--- GIVEN RECORDS ---
*** Begin section ***

(** X8: the topic list is in normal form.  Every topic is non-empty,
    neither its first nor its last code unit is white space, and it
    contains no comma; trimming a topic again changes nothing, and
    joining the topics with commas and splitting the result again
    gives the same topics. *)
Theorem splitTopics_normal_form (field : jsstring) :
  Forall (fun t => t <> [] /\ cleanEnds t = true /\ trim t = t
                   /\ ~ In COMMA t)
    (splitTopics field)
  /\ splitTopics (joinWith [COMMA] (splitTopics field)) = splitTopics field.
Proof.
  assert (Hnf : Forall (fun t => t <> [] /\ cleanEnds t = true /\ trim t = t
                                 /\ ~ In COMMA t)
                  (splitTopics field)).
  { apply List.Forall_forall. intros t Ht. repeat split.
    - pose proof (splitTopics_truthy field) as Hall.
      rewrite List.Forall_forall in Hall. now apply Hall.
    - pose proof (splitTopics_cleanEnds field) as Hall.
      rewrite List.Forall_forall in Hall. now apply Hall.
    - now apply (splitTopics_trimmed field).
    - intros Hc. now destruct (splitTopics_units field t COMMA Ht Hc). }
  split; [exact Hnf |].
  destruct (splitTopics field) as [| t ts] eqn:E; [reflexivity |].
  unfold splitTopics at 1. rewrite split_joinWith.
  - rewrite List.Forall_forall in Hnf.
    assert (Hmap : map trim (t :: ts) = t :: ts).
    { rewrite <- (map_id (t :: ts)) at 2. apply map_ext_in.
      intros x Hx. now apply Hnf. }
    rewrite Hmap. apply filter_all. intros x Hx.
    destruct (Hnf x Hx) as (Hne & _). now destruct x.
  - discriminate.
  - eapply Forall_impl; [exact Hnf |]. intros x (_ & _ & _ & Hx). exact Hx.
Qed.

(** ** Substrings, error messages and prompts *)

Section Substrings.

Local Open Scope N_scope.

Lemma startsWith_prefix needle post : startsWith needle (needle ++ post) = true.
Proof.
  induction needle as [| c needle IH]; [reflexivity |].
  simpl. now rewrite N.eqb_refl.
Qed.

Lemma startsWith_inv needle s :
  startsWith needle s = true -> exists post, s = needle ++ post.
Proof.
  revert s. induction needle as [| p needle IH]; intros s H.
  - now exists s.
  - destruct s as [| c s]; [discriminate |]. simpl in H.
    apply andb_prop in H as [Hc H]. apply N.eqb_eq in Hc as ->.
    destruct (IH s H) as [post ->]. now exists post.
Qed.

(** [includes] finds exactly the contiguous occurrences. *)
Lemma includes_spec needle s :
  includes needle s = true <-> exists pre post, s = pre ++ needle ++ post.
Proof.
  split.
  - induction s as [| c s IH]; intros H.
    + simpl in H. rewrite orb_false_r in H.
      destruct (startsWith_inv _ _ H) as [post ->]. now exists [], post.
    + cbn [includes] in H. apply orb_prop in H as [H | H].
      * destruct (startsWith_inv _ _ H) as [post ->]. now exists [], post.
      * destruct (IH H) as (pre & post & ->). now exists (c :: pre), post.
  - intros (pre & post & ->).
    apply includes_app_r. destruct needle as [| p needle].
    + now destruct post.
    + change (((p :: needle) ++ post)) with (p :: (needle ++ post)).
      cbn [includes].
      change (p :: (needle ++ post)) with ((p :: needle) ++ post).
      now rewrite startsWith_prefix.
Qed.

End Substrings.

(** X9: how a failed call is reported.  The invalid key toast is shown
    exactly when the message of the caught value contains the text
    [API key] somewhere, in this spelling; every other failure gets the
    generation failed toast. *)
Theorem failure_toast_by_message (e : Thrown) :
  (failureToast e = invalidKeyToast
   <-> exists pre post, errorMessageOf e = pre ++ js "API key" ++ post)
  /\ (failureToast e = generationFailedToast
      <-> ~ exists pre post, errorMessageOf e = pre ++ js "API key" ++ post).
Proof.
  unfold failureToast.
  destruct (includes (js "API key") (errorMessageOf e)) eqn:E.
  - apply includes_spec in E. split; split; try tauto; discriminate.
  - assert (Hn : ~ exists pre post,
                   errorMessageOf e = pre ++ js "API key" ++ post).
    { intros H. apply includes_spec in H. congruence. }
    split; split; try tauto; discriminate.
Qed.

Lemma generateTopicPrompt_parts scope t context :
  generateTopicPrompt scope t context
  = (js "Generate comprehensive study notes for the topic " ++ [DQUOTE])
    ++ t
    ++ ([DQUOTE] ++ js " within the unit " ++ [DQUOTE]
        ++ context_unitTitle context ++ [DQUOTE] ++ js "." ++ [LF]
        ++ sourceLines topicPromptBody).
Proof. unfold generateTopicPrompt. now rewrite <- !app_assoc. Qed.

(** X10: for one unit title, different topics get different prompts,
    so the calls of a run tell the topics apart. *)
Theorem topic_prompts_differ
  (scope : Scope) (t1 t2 : jsstring) (context : TopicContext) :
  t1 <> t2 ->
  generateTopicPrompt scope t1 context <> generateTopicPrompt scope t2 context.
Proof.
  intros Hne H. apply Hne.
  rewrite !generateTopicPrompt_parts in H.
  apply app_inv_head in H. now apply app_inv_tail in H.
Qed.

Lemma topic_prompts_differ_witness :
  generateTopicPrompt (scopeOf None initialState) (js "Arrays")
    {| context_unitTitle := js "Data Structures" |}
  <> generateTopicPrompt (scopeOf None initialState) (js "Linked Lists")
       {| context_unitTitle := js "Data Structures" |}.
Proof.
  apply (topic_prompts_differ (scopeOf None initialState) (js "Arrays")
           (js "Linked Lists") {| context_unitTitle := js "Data Structures" |}).
  vm_compute. discriminate.
Defined.

Lemma includes_refl (s : jsstring) : includes s s = true.
Proof. apply includes_spec. exists [], []. now rewrite app_nil_r. Qed.

Ltac find_part :=
  solve [ apply includes_refl
        | apply includes_app_l; find_part
        | apply includes_app_r; find_part ].

(** X11: the prompts carry what the user entered, unchanged.  The
    topic prompt contains the topic and the unit title, each between
    double quotes; the profile prompt contains every field of the
    form. *)
Theorem prompts_contain_the_input :
  (forall (scope : Scope) (t : jsstring) (context : TopicContext),
      includes ([DQUOTE] ++ t ++ [DQUOTE])
        (generateTopicPrompt scope t context) = true
      /\ includes ([DQUOTE] ++ context_unitTitle context ++ [DQUOTE])
           (generateTopicPrompt scope t context) = true)
  /\ (forall (scope : GitHubProfile.State) (data : GitHubProfile.FormData)
             (field : jsstring),
         In field (GitHubProfile.fieldsOf data) ->
         includes field (GitHubProfile.generatePrompt scope data) = true).
Proof.
  split.
  - intros scope t context. unfold generateTopicPrompt. split.
    + apply includes_spec.
      exists (js "Generate comprehensive study notes for the topic "),
        (js " within the unit " ++ [DQUOTE]
         ++ context_unitTitle context ++ [DQUOTE] ++ js "." ++ [LF]
         ++ sourceLines topicPromptBody).
      now rewrite <- !app_assoc.
    + apply includes_spec.
      exists (js "Generate comprehensive study notes for the topic "
              ++ [DQUOTE] ++ t ++ [DQUOTE] ++ js " within the unit "),
        (js "." ++ [LF] ++ sourceLines topicPromptBody).
      now rewrite <- !app_assoc.
  - intros scope data field H.
    unfold GitHubProfile.generatePrompt. cbn [joinWith].
    unfold GitHubProfile.fieldsOf in H. cbn [In] in H.
    repeat (destruct H as [<- | H]; [find_part |]). contradiction.
Qed.

(** ** The embedded literal and the preview *)

Section Literal.

Local Open Scope N_scope.

Lemma unicodeEscape_printable c : Forall (fun x => 32 <= x) (unicodeEscape c).
Proof.
  assert (Hd : forall d, 32 <= hexDigit d).
  { intros d. unfold hexDigit. destruct (d <? 10); lia. }
  unfold unicodeEscape, BACKSLASH.
  repeat (apply Forall_cons; split; [first [apply Hd | lia] |]).
  constructor.
Qed.

Lemma quoteCodeUnit_printable c : Forall (fun x => 32 <= x) (quoteCodeUnit c).
Proof.
  unfold quoteCodeUnit, BACKSLASH, DQUOTE.
  repeat match goal with
         | |- context [if ?k =? ?v then _ else _] =>
             destruct (k =? v);
             [repeat (apply Forall_cons; split; [lia |]); constructor |]
         end.
  destruct (N.ltb_spec c 32); [apply unicodeEscape_printable |].
  apply Forall_cons; split; [assumption | constructor].
Qed.

Lemma quoteJSONBody_printable s : Forall (fun x => 32 <= x) (quoteJSONBody s).
Proof.
  remember (length s) as n eqn:Hn. revert s Hn.
  induction n as [n IH] using lt_wf_ind. intros s Hn.
  destruct s as [| c rest]; [constructor |]. cbn [quoteJSONBody].
  destruct (isLeadingSurrogate c) eqn:Hc.
  - destruct rest as [| d rest']; [apply unicodeEscape_printable |].
    destruct (isTrailingSurrogate d) eqn:Hd.
    + apply andb_prop in Hc as [Hc _]. apply andb_prop in Hd as [Hd _].
      apply N.leb_le in Hc, Hd.
      apply Forall_cons; split; [lia |]. apply Forall_cons; split; [lia |].
      apply (IH (length rest')); [subst n; simpl; lia | reflexivity].
    + apply Forall_app; split; [apply unicodeEscape_printable |].
      apply (IH (length (d :: rest'))); [subst n; simpl; lia | reflexivity].
  - destruct (isTrailingSurrogate c).
    + apply Forall_app; split; [apply unicodeEscape_printable |].
      apply (IH (length rest)); [subst n; simpl; lia | reflexivity].
    + apply Forall_app; split; [apply quoteCodeUnit_printable |].
      apply (IH (length rest)); [subst n; simpl; lia | reflexivity].
Qed.

End Literal.

(** X12: the literal that the preview embeds.  What [JSON.stringify]
    writes for a string has no code unit below 32: no line feed,
    carriage return, tab or other such character is written as it
    is.  Reading the literal gives the string back, code unit for code
    unit, with the text after the closing quote left over. *)
Theorem embedded_literal_reads_back (s text : jsstring) :
  Forall (fun c => (c < 65536)%N) s ->
  Forall (fun c => (32 <= c)%N) (JSON_stringify s)
  /\ readStringLiteral (JSON_stringify s ++ text) = Some (s, text).
Proof.
  intros Hs. split.
  - unfold JSON_stringify, DQUOTE.
    apply Forall_app; split; [repeat constructor; lia |].
    apply Forall_app; split; [apply quoteJSONBody_printable |].
    repeat constructor; lia.
  - now apply readStringLiteral_JSON_stringify.
Qed.

Lemma embedded_literal_reads_back_witness :
  Forall (fun c => (32 <= c)%N)
    (JSON_stringify (js "# u" ++ [LF; DQUOTE; BACKSLASH; 9; 55357; 56395; 56395]%N))
  /\ readStringLiteral
       (JSON_stringify (js "# u" ++ [LF; DQUOTE; BACKSLASH; 9; 55357; 56395; 56395]%N)
        ++ js ";")
     = Some (js "# u" ++ [LF; DQUOTE; BACKSLASH; 9; 55357; 56395; 56395]%N,
             js ";").
Proof.
  apply (embedded_literal_reads_back
           (js "# u" ++ [LF; DQUOTE; BACKSLASH; 9; 55357; 56395; 56395]%N)
           (js ";")).
  apply (bool_decide_unpack _). vm_compute. exact I.
Defined.

(** The preview of notes generated without markup is exact. *)
Lemma preview_recovers_notes_without_markup_witness :
  Preview.recoveredMarkdown
    (Preview.previewDocument
       (fst (submit alwaysGenerates (Some (js "k")) (formWith "u" "a, b"))))
  = Some (generatedNotes
            (fst (submit alwaysGenerates (Some (js "k")) (formWith "u" "a, b")))).
Proof.
  apply (preview_recovers_notes_without_markup
           (fst (submit alwaysGenerates (Some (js "k")) (formWith "u" "a, b")))).
  - apply (bool_decide_unpack _). vm_compute. exact I.
  - apply (bool_decide_unpack _). vm_compute. exact I.
  - apply (bool_decide_unpack _). vm_compute. exact I.
Defined.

*** End section ***

Output, from the data above, the lines from the line with "apply app_inv_head in" to the line with "apply (topic_prompts_differ (scopeOf" exactly as they stand, both ends included and nothing else.

--- SOLVED PROBLEM ---
  apply app_inv_head in H. now apply app_inv_tail in H.
Qed.

Lemma topic_prompts_differ_witness :
  generateTopicPrompt (scopeOf None initialState) (js "Arrays")
    {| context_unitTitle := js "Data Structures" |}
  <> generateTopicPrompt (scopeOf None initialState) (js "Linked Lists")
       {| context_unitTitle := js "Data Structures" |}.
Proof.
  apply (topic_prompts_differ (scopeOf None initialState) (js "Arrays")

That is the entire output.